**Material for the task:**
(* ===== verification/ModSelect.v ===== *)
(** Resolution of Bazel modules ([src/app/bz_common/src/bazel/bzlmod.rs]): the modules that a root
    requires are discovered, one version of each name is selected, and the selected modules are
    ordered and named.

    Reading and evaluating a [MODULE.bazel] file is a parameter ([evaluate]); a round of fetches
    runs in parallel and is a list here. *)
From S2P Require Import Prelude.
From S2P Require Import RustStr.
From S2P Require Import RustStrSpec.
From S2P Require Import RustOrd.
From S2P Require Import ModVersion.
Local Open Scope dice_scope.
Local Open Scope string_scope.
Local Open Scope nat_scope.
Local Open Scope list_scope.

(** * Data *)

Record BazelDep := mkBazelDep {
  bd_name : string;
  bd_version : string;
  bd_apparent_name : option string;
}.

Record BzlmodUseRepoImport := mkImport { ui_alias : string; ui_repo_name : string }.
Record BzlmodRepoOverride := mkRepoOverride {
  ro_repo_name : string; ro_overriding_repo_name : string; ro_must_exist : bool }.
Record BzlmodExtensionTag := mkTag {
  tag_name : string; tag_bindings : list (string * string); tag_kwargs : list (string * string) }.

Record BzlmodExtensionUsage := mkUsage {
  eu_proxy_name : string;
  eu_extension_bzl_file : string;
  eu_extension_name : string;
  eu_dev_dependency : bool;
  eu_imports : list BzlmodUseRepoImport;
  eu_repo_overrides : list BzlmodRepoOverride;
  eu_tags : list BzlmodExtensionTag;
}.

Record BzlmodUseRepoRuleInvocation := mkInvocation {
  ri_rule_bzl_file : string; ri_rule_name : string; ri_repo_name : string;
  ri_attrs : list (string * string) }.
Lemma search_skip roots k n queue out :
  search_inv roots ((k, n) :: queue) out → k ∈ out.*1 → search_inv roots queue out.
Proof.
  intros [(m & Hm1 & Hm2) Ho Hq Hnd Hst Hr He Hk] Hin. apply Forall_cons in Hm2 as [Hn Hm2]. simpl in Hn.
  apply list_elem_of_fmap in Hin as ([k0 n0] & ? & Hin). simpl in *. subst k0.
  assert (Hle : n0 ≤ n) by (rewrite Forall_forall in Hm1; specialize (Hm1 _ Hin); simpl in Hm1; lia).
  assert (Hmove : ∀ k' n', (k', n') ∈ out ++ (k, n) :: queue → ∃ n'', n'' ≤ n' ∧ (k', n'') ∈ out ++ queue).
  { intros k' n' [H|[[= -> ->]|H]%elem_of_cons]%elem_of_app.
    - exists n'. split; [done|]. apply elem_of_app. by left.
    - exists n0. split; [done|]. apply elem_of_app. by left.
    - exists n'. split; [done|]. apply elem_of_app. by right. }
  inversion Hq as [|? ? Hq' Hall]; subst. split; try done.
  - by exists m.
  - intros k' n' H. apply Hst. apply elem_of_app in H as [H|H]; apply elem_of_app; [by left|right; by right].
  - intros k' Hk'. apply Hr in Hk'. destruct (Hmove _ _ Hk') as (n' & Hn' & H).
    by replace n' with 0 in H by lia.
  - intros k1 n1 k' H1 H2. destruct (He _ _ _ H1 H2) as (n' & Hn' & H).
    destruct (Hmove _ _ H) as (n'' & Hn'' & H'). exists n''. split; [lia|done].
  - intros k' n' H. by apply (Hk k' n'); right.
Qed.

Lemma search_visit roots k n queue out :
  search_inv roots ((k, n) :: queue) out → k ∉ out.*1 →
  search_inv roots (queue ++ map (λ k', (k', S n)) (successors k)) (out ++ [(k, n)]).
Proof.
  intros [(m & Hm1 & Hm2) Ho Hq Hnd Hst Hr He Hk] Hnew. apply Forall_cons in Hm2 as [Hn Hm2]. simpl in Hn.
  inversion Hq as [|? ? Hq' Hall]; subst. fold (queue.*2) in Hall, Hq'. cbn [snd] in *.
  assert (Hmove : ∀ x, x ∈ out ++ (k, n) :: queue →
            x ∈ (out ++ [(k, n)]) ++ queue ++ map (λ k', (k', S n)) (successors k)).
  { intros x. rewrite <- app_assoc, !elem_of_app, !elem_of_cons. tauto. }
  assert (Hin : ∀ k', k' ∈ successors k → (k', S n) ∈ map (λ k', (k', S n)) (successors k)).
  { intros k' Hk'. apply (list_elem_of_fmap_2 (λ k', (k', S n)) _ _ Hk'). }
  split.
  - exists n. split.
    + apply Forall_app. split; [|by constructor; [simpl|constructor]].
      eapply Forall_impl; [exact Hm1|]. simpl. lia.
    + apply Forall_app. split.
      * rewrite Forall_forall in Hall. apply Forall_forall. intros x Hx.
        rewrite Forall_forall in Hm2. pose proof (Hm2 x Hx).
        pose proof (Hall x.2 (list_elem_of_fmap_2 snd _ _ Hx)). lia.
      * apply Forall_forall. intros x (k' & -> & _)%list_elem_of_fmap. simpl. lia.
  - rewrite fmap_app. apply StronglySorted_le_app; [done|by repeat constructor|].
    intros a b (x & -> & Hx)%list_elem_of_fmap ->%list_elem_of_singleton.
    rewrite Forall_forall in Hm1. specialize (Hm1 x Hx). simpl. lia.
  - rewrite fmap_app. apply StronglySorted_le_app; [done| |].
    + clear. induction (successors k) as [|k' l IH]; simpl; constructor; [done|].
      apply Forall_forall. intros a (x & -> & Hx)%list_elem_of_fmap.
      apply list_elem_of_fmap in Hx as (y & -> & _). done.
    + intros a b (x & -> & Hx)%list_elem_of_fmap (y & -> & Hy)%list_elem_of_fmap.
      apply list_elem_of_fmap in Hy as (z & -> & _). rewrite Forall_forall in Hm2.
      specialize (Hm2 x Hx). simpl. lia.
  - rewrite fmap_app. apply NoDup_app. split_and!; [done| |apply NoDup_singleton].
    by intros x Hx ->%list_elem_of_singleton.
  - intros k' n'. rewrite <- app_assoc. rewrite elem_of_app. intros [H|[[= -> ->]|H]%elem_of_cons].
    + apply Hst, elem_of_app. by left.
    + apply Hst, elem_of_app. right. by left.
    + apply elem_of_app in H as [H|H]; [apply Hst, elem_of_app; right; by right|].
      apply list_elem_of_fmap in H as (k0 & [= -> ->] & H). eapply steps_succ; [|exact H].
      apply Hst, elem_of_app. right. by left.
  - intros k' H. by apply Hmove, Hr.
  - intros k1 n1 k' [H1|[= -> ->]%list_elem_of_singleton]%elem_of_app H2.
    + destruct (He _ _ _ H1 H2) as (n' & Hn' & H). exists n'. split; [done|by apply Hmove].
    + exists (S n). split; [done|]. apply elem_of_app. right. apply elem_of_app. right. by apply Hin.
  - intros k' n' [H|H]%elem_of_app; [by apply (Hk k' n'); right|].
    apply list_elem_of_fmap in H as (k0 & [= -> ->] & H). unfold successors in H.
    destruct (btree_get discovered k); [by eapply selected_deps_keys|by apply elem_of_nil in H].
Qed.

Lemma fst_map_pair {A B} (c : B) (l : list A) : (map (λ k, (k, c)) l).*1 = l.
Proof. induction l as [|x l IH]; [done|]. cbn. f_equal. exact IH. Qed.

Lemma StronglySorted_le_lookup l i j a b :
  StronglySorted le l → i < j → l !! i = Some a → l !! j = Some b → a ≤ b.
Proof.
  intros Hs. revert i j. induction Hs as [|x l Hs IH Hx]; intros i j Hij Hi Hj; [done|].
  destruct j as [|j]; [lia|]. simpl in Hj. destruct i as [|i]; simpl in Hi.
  - injection Hi as ->. rewrite Forall_forall in Hx. apply Hx. by eapply list_elem_of_lookup_2.
  - apply (IH i j); [lia|done|done].
Qed.

Definition deps_cost (k : ModuleKey) : nat :=
  match btree_get discovered k with Some m => length (dm_deps m) | None => 0 end.

Lemma length_successors k : length (successors k) ≤ deps_cost k.
Proof.
  unfold successors, deps_cost. destruct (btree_get discovered k); [|done].
  apply length_selected_deps.
Qed.

Lemma select_loop_spec fuel roots queue out selected :
  search_inv roots queue out → sorted_keys selected → (∀ k, k ∈ selected ↔ k ∈ out.*1) →
  length queue + unseen deps_cost (btree_keys discovered) out.*1 ≤ fuel →
  ∃ selected' out', select_loop fuel discovered sv queue.*1 selected out.*1 =
      Some (inl (selected', out'.*1)) ∧
    search_inv roots [] out' ∧ sorted_keys selected' ∧ (∀ k, k ∈ selected' ↔ k ∈ out'.*1).
Proof.
  revert queue out selected. induction fuel as [|fuel IH]; intros queue out selected Hinv Hs Hsel Hfuel;
    destruct queue as [|[k n] queue]; cbn [fmap list_fmap fst snd select_loop];
    try (by exists selected, out); [simpl in Hfuel; lia|].
  destruct (bset_contains selected k) eqn:Ec.
  - apply bset_contains_spec, Hsel in Ec; [|done]. apply IH; [by eapply search_skip|done..|].
    simpl in Hfuel. lia.
  - apply bset_contains_false in Ec; [|done]. rewrite Hsel in Ec.
    pose proof (se_keys _ _ _ Hinv k n ltac:(by left)) as Hk. destruct k as [name version]. simpl in Hk.
    destruct (selected_discovered _ _ Hk) as [m Hm]. rewrite Hm.
    pose proof (search_visit _ _ _ _ _ Hinv Ec) as Hnext. set (k := (name, version)) in *.
    assert (Hsucc : successors k = selected_deps sv (dm_deps m)) by (unfold successors; by rewrite Hm).
    destruct (IH _ _ (bset_insert selected k) Hnext) as (s' & out' & Hloop & Hrest).
    + by apply bset_insert_sorted.
    + intros k'. rewrite elem_of_bset_insert, Hsel, fmap_app, elem_of_app. simpl.
      rewrite list_elem_of_singleton. tauto.
    + assert (Hin : k ∈ btree_keys discovered) by (apply btree_get_key; [done|by exists m]).
      pose proof (unseen_cons deps_cost (btree_keys discovered) out.*1 k
        (sorted_keys_NoDup _ Hwf) Hin Ec) as Hun.
      rewrite (unseen_ext _ _ (k :: out.*1) (out ++ [(k, n)]).*1) in Hun.
      * rewrite length_app, length_map. pose proof (length_successors k). simpl in Hfuel. lia.
      * intros v. rewrite fmap_app, elem_of_app, elem_of_cons. simpl. rewrite list_elem_of_singleton. tauto.
    + exists s', out'. split; [|done]. rewrite <- Hloop. rewrite !fmap_app. simpl.
      by rewrite <- Hsucc, fst_map_pair.
Qed.
Definition add_bzlmod_root_generated_repo_alias (aliases : BzlmodCellAliases) (alias target : string) :
    BzlmodCellAliases :=
  <["root" := let m := default ∅ (aliases !! "root") in
              match m !! alias with Some _ => m | None => <[alias := target]> m end]> aliases.

(** * Labels of extensions *)

(** The part after the last [c]. *)
Definition rsplit_last (c : ascii) (s : string) : string := List.last (split_char c s) s.

Definition bzlmod_label_package_target_to_path (label package_and_target : string) : gresult string :=
  let '(package, target) :=
    match split_once_char ":" package_and_target with
    | Some (package, target) => (package, target)
    | None => (package_and_target, rsplit_last "/" package_and_target)
    end in
  if is_empty_str target then Failed (EmptyTarget label)
  else if is_empty_str package then mret target
  else mret (package +:+ "/" +:+ target).

Definition bzlmod_resolve_extension_bzl_label (current_cell_name label : string)
    (aliases : BzlmodCellAliases) : gresult (string * string) :=
  match strip_prefix "@@" label with
  | Some rest =>
      match split_once_str "//" rest with
      | None => Failed (NotAbsoluteLabel label)
      | Some (canonical_repo_name, package_and_target) =>
          let cell_name := if decide (canonical_repo_name = "bazel_tools") then "bazel_tools"
                           else bzlmod_cell_name canonical_repo_name in
          path ← bzlmod_label_package_target_to_path label package_and_target;
          mret (cell_name, path)
      end
  | None =>
  match strip_prefix "@" label with
  | Some rest =>
      match split_once_str "//" rest with
      | None => Failed (NotAbsoluteLabel label)
      | Some (alias, package_and_target) =>
          cell_name ← (if decide (alias = "bazel_tools") then mret "bazel_tools"
                       else ok_or (bzlmod_cell_alias_target aliases current_cell_name alias)
                              (LabelUnknownRepo label current_cell_name alias));
          path ← bzlmod_label_package_target_to_path label package_and_target;
          mret (cell_name, path)
      end
  | None =>
  match strip_prefix "//" label with
  | Some package_and_target =>
      path ← bzlmod_label_package_target_to_path label package_and_target;
      mret (current_cell_name, path)
  | None =>
  match strip_prefix ":" label with
  | Some target =>
      path ← bzlmod_label_package_target_to_path label (":" +:+ target);
      mret (current_cell_name, path)
  | None => Failed (NotModuleLabel label)
  end end end end.

Definition bzlmod_resolve_extension_id (current_cell_name : string) (usage : BzlmodExtensionUsage)
    (aliases : BzlmodCellAliases) : gresult BzlmodExtensionId :=
  '(bzl_cell_name, bzl_path) ←
    bzlmod_resolve_extension_bzl_label current_cell_name (eu_extension_bzl_file usage) aliases;
  mret (mkExtensionId bzl_cell_name bzl_path (eu_extension_name usage)).

Definition bzlmod_resolve_extension (current_cell_name : string) (usage : BzlmodExtensionUsage)
    (aliases : BzlmodCellAliases) (unique_names : BTreeMap BzlmodExtensionId string) :
    gresult BzlmodResolvedExtension :=
  id ← bzlmod_resolve_extension_id current_cell_name usage aliases;
  unique_name ← ok_or (btree_get unique_names id)
    (NoUniqueName (eu_extension_bzl_file usage) (eu_extension_name usage) current_cell_name);
  mret (mkResolved id unique_name).

(** * Unique names *)

Definition extension_candidate (extension_repo_name extension_name : string) (attempt : N) : string :=
  extension_repo_name +:+ "+" +:+ extension_name +:+
  (if (attempt =? 1)%N then "" else number_to_string attempt).

(** The first attempt that is not used. *)
Fixpoint unused_candidate (fuel : nat) (used_names : list string) (extension_repo_name extension_name : string)
    (attempt : N) : gresult string :=
  match fuel with
  | 0 => OutOfFuel
  | S fuel =>
      let candidate := extension_candidate extension_repo_name extension_name attempt in
      if bset_contains used_names candidate
      then unused_candidate fuel used_names extension_repo_name extension_name (attempt + 1)
      else mret candidate
  end.

(** The state: the names used and the names of the extensions. *)
Definition assign_unique_name (names_by_cell : BTreeMap string string)
    (st : list string * BTreeMap BzlmodExtensionId string) (id : BzlmodExtensionId) :
    gresult (list string * BTreeMap BzlmodExtensionId string) :=
  extension_repo_name ← ok_or (btree_get names_by_cell (xi_bzl_cell_name id)) (ExtensionUnknownCell id);
  candidate ← unused_candidate (S (length st.1)) st.1 extension_repo_name (xi_extension_name id) 1;
  mret (bset_insert st.1 candidate, btree_insert st.2 id candidate).

Definition insert_extension_id (cell : string) (aliases : BzlmodCellAliases)
    (ids : list BzlmodExtensionId) (usage : BzlmodExtensionUsage) : gresult (list BzlmodExtensionId) :=
  id ← bzlmod_resolve_extension_id cell usage aliases;
  mret (bset_insert ids id).

(** The loops over the usages of the root and of the selected modules that the source repeats. *)
Definition fold_usages {S} (discovered : DiscoveredBcrModules) (names : BTreeMap ModuleKey string)
    (f : string → S → BzlmodExtensionUsage → gresult S) (selected_keys : list ModuleKey) (s : S) : gresult S :=
  try_fold (λ s key,
    match btree_get discovered key with
    | None => mret s
    | Some m =>
        canonical_repo_name ← bzlmod_selected_canonical_repo_name names (bd_name (dm_dep m)) (bd_version (dm_dep m));
        try_fold (f (bzlmod_cell_name canonical_repo_name)) s (dm_extension_usages m)
    end) s selected_keys.

Definition bzlmod_extension_unique_names (root_module : RootBzlmodModule) (discovered : DiscoveredBcrModules)
    (selected_keys : list ModuleKey) (names : BTreeMap ModuleKey string) (aliases : BzlmodCellAliases)
    (names_by_cell : BTreeMap string string) : gresult (BTreeMap BzlmodExtensionId string) :=
  ids ← try_fold (insert_extension_id "root" aliases) [] (rm_extension_usages root_module);
  ids ← fold_usages discovered names (λ cell, insert_extension_id cell aliases) selected_keys ids;
  st ← try_fold (assign_unique_name names_by_cell) ([], []) ids;
  mret st.2.

(** * Repositories of extensions *)

Definition bzlmod_extension_unique_repo_canonical_repo_name (extension_unique_name repo_name : string) : string :=
  extension_unique_name +:+ "+" +:+ repo_name.

Definition bzlmod_extension_repo_canonical_repo_name (extension : BzlmodResolvedExtension) (repo_name : string) :
    string := bzlmod_extension_unique_repo_canonical_repo_name (rx_unique_name extension) repo_name.
(* ===== verification/ModGraphSpec.v ===== *)
(** Properties of the graph of [ModGraph]: the names that each repository sees, as the last of the
    declarations for its cell, and the unique names of extensions and their repositories. *)
From stdpp Require Import gmap.
From S2P Require Import Prelude.
From S2P Require Import RustStr.
From S2P Require Import RustStrSpec.
From S2P Require Import RustOrd.
From S2P Require Import ModVersion.
From S2P Require Import ModSelect.
From S2P Require Import ModDiscovery.
From S2P Require Import ModSelectSpec.
From S2P Require Import ModResolution.
From S2P Require Import ModGraph.
Local Open Scope dice_scope.
Local Open Scope string_scope.
Local Open Scope nat_scope.
Local Open Scope list_scope.

(** * The monad *)

(** No panic, enough fuel; [P] of the value or [E] of the error. *)
Definition gspec {A} (m : gresult A) (P : A → Prop) (E : GraphError → Prop) : Prop :=
  match m with Done a => P a | Failed e => E e | Panicked | OutOfFuel => False end.

Lemma gspec_bind {A B} (m : gresult A) (f : A → gresult B) P Q E :
  gspec m P E → (∀ a, P a → gspec (f a) Q E) → gspec (m ≫= f) Q E.
Proof. destruct m; simpl; auto. Qed.

Lemma gspec_mono {A} (m : gresult A) P (P' : A → Prop) E (E' : GraphError → Prop) :
  gspec m P E → (∀ a, P a → P' a) → (∀ e, E e → E' e) → gspec m P' E'.
Proof. destruct m; simpl; auto. Qed.

Lemma gspec_ok_or {A} (o : option A) e (P : A → Prop) (E : GraphError → Prop) :
  (∀ a, o = Some a → P a) → (o = None → E e) → gspec (ok_or o e) P E.
Proof. destruct o; simpl; auto. Qed.

Lemma gspec_try_fold {A S} (f : S → A → gresult S) (I : list A → S → Prop) E s l :
  I [] s → (∀ l1 a l2 s, l = l1 ++ a :: l2 → I l1 s → gspec (f s a) (I (l1 ++ [a])) E) →
  gspec (try_fold f s l) (I l) E.
Proof.
  intros Hs Hstep. assert (H : ∀ l1 l2 s, l = l1 ++ l2 → I l1 s → gspec (try_fold f s l2) (I l) E).
  { intros l1 l2. revert l1. induction l2 as [|a l2 IH]; intros l1 s' Hl HI; simpl.
    - rewrite app_nil_r in Hl. by subst.
    - eapply gspec_bind; [by eapply Hstep|]. intros s'' Hs''. apply (IH (l1 ++ [a])); [|done].
      by rewrite <- app_assoc. }
  by apply (H []).
Qed.

(** A loop whose steps do not fail. *)
Lemma try_fold_done {A S} (f : S → A → gresult S) (g : S → A → S) s l :
  (∀ s a, a ∈ l → f s a = Done (g s a)) → try_fold f s l = Done (fold_left g l s).
Proof.
  revert s. induction l as [|a l IH]; intros s Hf; simpl; [done|].
  rewrite Hf by (by left). simpl. apply IH. intros s' a' Ha. apply Hf. by right.
Qed.

(** * Declarations of aliases *)

(** Cell, alias, target. *)
Notation declaration := (string * string * string)%type.

Definition declare (m : BzlmodCellAliases) (ds : list declaration) : BzlmodCellAliases :=
  fold_left (λ m d, add_bzlmod_cell_alias m d.1.1 d.1.2 d.2) ds m.

Definition declared_in (cell : string) (ds : list declaration) : list (string * string) :=
  omap (λ d, if decide (d.1.1 = cell) then Some (d.1.2, d.2) else None) ds.

(** The last declaration of an alias is the one that counts. *)
Fixpoint last_target (ds : list (string * string)) (alias : string) : option string :=
  match ds with
  | [] => None
  | (a, t) :: ds =>
      match last_target ds alias with
      | Some t' => Some t'
      | None => if decide (a = alias) then Some t else None
      end
  end.

Lemma last_target_app ds1 ds2 a :
  last_target (ds1 ++ ds2) a =
  match last_target ds2 a with Some t => Some t | None => last_target ds1 a end.
Proof.
  induction ds1 as [|[b t] ds1 IH]; simpl; [by destruct (last_target ds2 a)|].
  rewrite IH. by destruct (last_target ds2 a).
Qed.

Lemma last_target_elem ds a t : last_target ds a = Some t → (a, t) ∈ ds.
Proof.
  induction ds as [|[b u] ds IH]; simpl; [done|]. destruct (last_target ds a).
  - intros [= ->]. right. by apply IH.
  - case_decide; intros [= ->]; subst. by left.
Qed.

**What you have to do:** Nothing but a number is needed: tally the lines of the listing that contain "Hsel".

**Written response:** 4